YOUR INSTRUCTIONS>
Whenever a line in the data contains "round", show that line.

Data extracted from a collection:

(** X2.  In a session started with a duration whose target [T], the
    integer part of the machine's product of duration and sample rate, is
    at least one sample, and fed chunks of at most [k] samples, the recorder
    stops taking chunks as soon as the count reaches [T]: while it is
    recording the count is below [T], the count never reaches [T + k], and
    chunks that arrive once it has stopped itself are dropped. *)
Theorem session_stops_at_target (sr k : Z) (d : Q)
    (chunks later : list (list Q * list Q)) :
  0 < sr -> 1 <= Qfloor (Dbl.round (d * inject_Z sr)) ->
  Forall (fun c => Z.of_nat (length (fst c)) <= k) chunks ->
  0 < k ->
  let T := Qfloor (Dbl.round (d * inject_Z sr)) in
  let r := session sr (Some d) chunks in
  (isRecording r = true -> recordingLength r < T) /\
  recordingLength r < T + k /\
  (T <= recordingLength r ->
     isRecording r = false /\ feed later r = r /\ finalLength r = T).
Proof.
  intros Hsr Hd Hall Hk T r.
  assert (Hd0 : ~ (d == 0)%Q) by exact (target_positive_duration sr d Hd).
  assert (HT : 0 < T) by (unfold T; lia).
  assert (Hstart : targetSampleCount (start (set_target (Some d) (new_recorder sr)))
                   = Some T).
  { unfold set_target, start, new_recorder.
    destruct (Qeq_bool d 0) eqn:E; [apply Qeq_bool_iff in E; contradiction|].
    cbn [ctxSampleRate leftBuffers rightBuffers recordingLength isRecording
         onComplete targetSampleCount].
    destruct (Z.eqb_spec sr 0); [lia | reflexivity]. }
  destruct (feed_autostop T k chunks _ Hstart HT Hall) as (F1 & F2 & _ & _);
    [intros _; cbn [start recordingLength]; lia
    | cbn [start recordingLength]; lia |].
  fold (session sr (Some d) chunks) in F1, F2. fold r in F1, F2.
  split; [exact F1|]. split; [exact F2|].
  intros Hreached.
  assert (Hoff : isRecording r = false).
  { destruct (isRecording r) eqn:E; [|reflexivity]. specialize (F1 eq_refl). lia. }
  assert (Htgt : targetSampleCount r = Some T).
  { destruct (session_fields sr d chunks Hsr Hd0) as (_ & H & _). exact H. }
  split; [exact Hoff|]. split.
  - now apply feed_stopped.
  - rewrite (finalLength_target r T Htgt HT). lia.
Qed.

Lemma session_stops_at_target_witness :
  let d := Dbl.literal (23 # 10) in
  let chunk := (replicate 2048 1%Q, replicate 2048 0%Q) in
  let r := session 48000 (Some d) (replicate 60 chunk) in
  recordingLength r = 110592 /\ isRecording r = false /\
  finalLength r = 110399.
Proof.
  intros d chunk r.
  destruct (session_stops_at_target 48000 2048 d (replicate 60 chunk) [])
    as (_ & _ & H); [lia | vm_compute; discriminate | | lia |].
  - repeat constructor; cbn; lia.
  - split; [reflexivity|].
    destruct H as (H1 & _ & H3); [vm_compute; discriminate|].
    split; [exact H1 | exact H3].
Defined.

(** The fade loop works on each channel by itself. *)
Lemma fade_fold_channels (n k : nat) (idx : list nat) :
  forall lr : list Q * list Q,
    fold_left (fade_step n k) idx lr
    = (fold_left (fade_channel_step n k) idx (fst lr),
       fold_left (fade_channel_step n k) idx (snd lr)).
Proof.
  induction idx as [|i idx IH]; intros [l r]; [reflexivity|].
  cbn [fold_left]. now rewrite IH.
Qed.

SOLUTION FOR THIS EXERCISE>
  0 < sr -> 1 <= Qfloor (Dbl.round (d * inject_Z sr)) ->
  let T := Qfloor (Dbl.round (d * inject_Z sr)) in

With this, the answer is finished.